Whole slide imaging is gaining in popularity with applications in education and pathology reviews.9 More labs will have access these systems and will make whole slide image repositories as add-ons of existing biorepositories. From a regulatory point of view, this may even become mandatory in a not-so-distant future. 
 
ISO/TC 276 Biotechnology was launched in 2013 to address standardisation in the field of biotechnology processes. Its topics of focus include biobanks and bioresources, analytical methods, data processing including annotation, analysis, validation, comparability and integration, as well as metrology. While no formal documents have yet to be made available to the public, it is believed that digital pathology can play an important part in this development.
 
We expect whole slide image database repositories that accompany biorepositories to quickly spread and become a new ‘standard of care’ for biobanks.
 
Acknowledgements
Thanks to Peter In’t Veld (Brussels Free University), Silke Smeets (Brussels Free University), and Gráinne Moroney (Leica Biosystems) for reviewing this manuscript, and InnoViris for financial support.
 
References
  1. Bonner-Weir S, In’t Veld PA, Weir GC. Reanalysis of study of pancreatic effects of incretin therapy: methodological deficiencies. Diabetes Obes Metab 2014;16(7):661–6.
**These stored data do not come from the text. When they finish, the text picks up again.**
(** The goroutine that refills the bucket is given nothing. *)
Lemma own_NewRateLimitedQueue k size r b w n :
  0 < size -> 0 < RateLimitedQueue.refill_interval r -> queue_up FIFORef w ->
  own (fun w' _ n' => queues_up w' /\ n' = n ⊎ {[+ Refilling +]}) (fun _ _ _ => False)
    (RateLimitedQueue.NewRateLimitedQueue k size r b) w (n ⊎ {[+ Unmade RateLimitedRef +]}).
Proof.
  intros Hsize Hi Hup. unfold RateLimitedQueue.NewRateLimitedQueue.
  rewrite (proj2 (Z.ltb_ge _ _)) by lia.
  eapply (own_bind _ _ (fun w' _ n' => (queues_up w' /\ rq_rate (w_rl w') = r) /\
    n' = n ⊎ {[+ Refilling +]})).
  - apply own_act_. intros f s Hle Hs. cbn [fst snd].
    pose proof (get_queue_owned RateLimitedRef _ _ Hs) as [Hwg Hopen Hcl Hdr Hun]. simpl in *.
    destruct Hun as (Hcap & Hw0 & Hc & Hone); [counting|]. destruct (Hopen Hc) as [Hco Hno].
    exists (n ⊎ {[+ Refilling +]}). split; [|split].
    + unfold owned_le. simpl. split_and!; try done; intros Hx; by destruct Hx.
    + destruct Hs as [Hf Hl Hr Hru Hp]. specialize (Hru ltac:(counting)). split.
      * destruct Hf; split; counting.
      * split; simpl; counting.
      * simpl. intros _. split; [done|]. counting.
      * simpl in *. intros Hx. exfalso. revert Hx Hone. counting.
      * destruct Hp; split; counting.
    + split; [|done]. split; [|done]. split; simpl; [|lia].
      destruct Hle as [Hf _]. destruct (Hf Hup) as [Hc' _]. unfold queue_up in Hup.
      simpl in *. congruence.
  - intros w1 [] n1 Hle [[Hup1 Hrate] ->]. unfold RateLimitedQueue.startRefill.
    eapply (own_bind _ _ (fun w' r' n' => (queues_up w' /\ r' = r) /\ n' = n ⊎ {[+ Refilling +]})).
    + apply own_act_. intros f s Hle1 Hs. exists (n ⊎ {[+ Refilling +]}). split_and!; try done.
      * by eapply queues_up_mono.
      * destruct Hle1 as (_ & _ & Hr & _). simpl. rewrite Hr; [done|by apply Hup1].
    + intros w2 r' n2 Hle2 [[Hup2 ->] ->]. destruct (Z.eqb_spec r 0) as [->|_].
      { exfalso. revert Hi. vm_compute. discriminate. }
      eapply (own_go _ _ _ _ _ _ _ ∅); [symmetry; apply gmultiset_disj_union_left_id| |done].
      apply own_calm; [by apply calm_refill|done].
Qed.

(** [MemoryQueue.Close]: the first call waits for the senders and closes. *)
Lemma own_Close_lock q w n : queue_up q w ->
  own (fun w' (ok : bool) n' => if ok then n' = n ⊎ {[+ Closing q +]} else n' = n) (fun _ _ _ => False)
    (MemoryQueue.Close_lock q) w n.
Proof.
  intros Hup. apply own_act_. intros f s Hle Hs. cbv zeta.
  pose proof (get_queue_owned q _ _ Hs) as [Hwg Hopen Hcl Hdr Hun].
  assert (queue_up q s) as Hup'.
  { destruct (get_queue_le q w s Hle Hup) as [Hc _]. unfold queue_up in *. simpl in *. congruence. }
  destruct (mq_closed (get_mq q s)) eqn:Hclosed; simpl in *; [by exists n|].
  rewrite Hclosed in *. destruct (Hopen eq_refl) as [Hopen' Hno].
  exists (n ⊎ {[+ Closing q +]}). rewrite Hopen' in *.
  edestruct (owned_set_mq q) as [Hs' Hle']; [exact Hs|..|split_and!; [exact Hle'|exact Hs'|done]].
  - intros x Hx1 Hx2. by counting.
  - split; simpl; rewrite ?Hopen'; try done.
    + counting.
    + counting.
    + intros Hu. destruct Hun as (Hc & _); [counting|]. done.
  - intros _. simpl. split; [done|]. rewrite Hclosed. done.
Qed.

(** After the wait there is no sender, and there will be none. *)
Definition queue_drained q w : Prop :=
  queue_up q w /\ mq_closed (get_mq q w) = true /\ mq_wg (get_mq q w) = 0.

Lemma queue_drained_mono q w w' : owned_le w w' -> queue_drained q w -> queue_drained q w'.
Proof.
  intros Hle (Hup & Hc & Hw). destruct (get_queue_le q w w' Hle Hup) as [Hcap Hd].
  destruct (Hd Hc) as [Hc' Hw']. split_and!; [|done|by apply Hw'].
  unfold queue_up in *. simpl in *. congruence.
Qed.
Definition getBorrowerTransactions (borrowerId : string)
    : M (list Transaction.t) :=
  do this <- get;
  ret (sort_by_recency
         (filter (fun t => Transaction.borrowerId t = borrowerId)
                 (transactions this))).

(** The callback of [getOverdueBooks]. *)
Definition overdue_at (now : Z) (t : Transaction.t) : bool :=
  if decide (Transaction.status t <> Active) then false
  else bool_decide (Transaction.dueDate t < now).

Definition getOverdueBooks : M (list Transaction.t) :=
  do now <- Date_now;
  do this <- get;
  ret (List.filter (overdue_at now) (transactions this)).

(** [calculateFine(transactionId, dailyFine = 0.50)]; an omitted rate is
    [None]. *)
Definition calculateFine (transactionId : string) (dailyFine : option Q)
    : M Q :=
  let dailyFine := default (1 # 2)%Q dailyFine in
  do this <- get;
  match list_find (fun t => Transaction.id t = transactionId) (transactions this) with
  | None => ret 0%Q
  | Some (_, transaction) =>
      if decide (Transaction.status transaction <> Active) then ret 0%Q
      else
        do now <- Date_now;
        let dueDate := Transaction.dueDate transaction in
        if decide (now <= dueDate) then ret 0%Q
        else
          let daysOverdue := JSDate.ceilDays (now - dueDate) in
          ret (Binary64.mul_int daysOverdue dailyFine)
  end.

Definition getBorrower (borrowerId : string) : M (option Borrower.t) :=
  do this <- get;
  ret (snd <$> list_find (fun b => Borrower.id b = borrowerId) (borrowers this)).

Definition getAllBorrowers : M (list Borrower.t) :=
  do this <- get;
  ret (borrowers this).

End Engine.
  2. Gorus FK et al. Predictors of progression to Type 1 diabetes: preparing for immune interventions in the preclinical disease phase. Expert Rev Clin Immunol 2013;9(12):1173–83.
  3. In’t Veld P. Insulitis in human type 1 diabetes: a comparison between patients and animal models. Semin Immunopathol 2014;36(5):569–79.
  4. Cucoranu IC et al. Digital pathology: A systematic evaluation of the patent landscape. J Pathol Inform 2014;5(1):16.
  5. Sandusky G, Dumaual C, Cheng L. Review paper: Human tissues for discovery biomarker pharmaceutical research: the experience of the Indiana University Simon Cancer Center-Lilly Research Labs Tissue/Fluid BioBank. Vet Pathol 2009;46(1):2–9.
  6. Cytoscape. www.cytoscape.org.
  7. Singh R et al. Standardization in digital pathology: Supplement 145 of the DICOM standards. J Pathol Inform 2011;2:23.
  8. Webster JD et al. Quantifying histological features of cancer biospecimens for biobanking quality assurance using automated morphometric pattern recognition image analysis algorithms. J Biomol Tech. 2011 Sep;22(3)
  9. Sucaet Y, Waelput W. Digital Pathology (SpringerBriefs in Computer Science): ISBN 3319087797.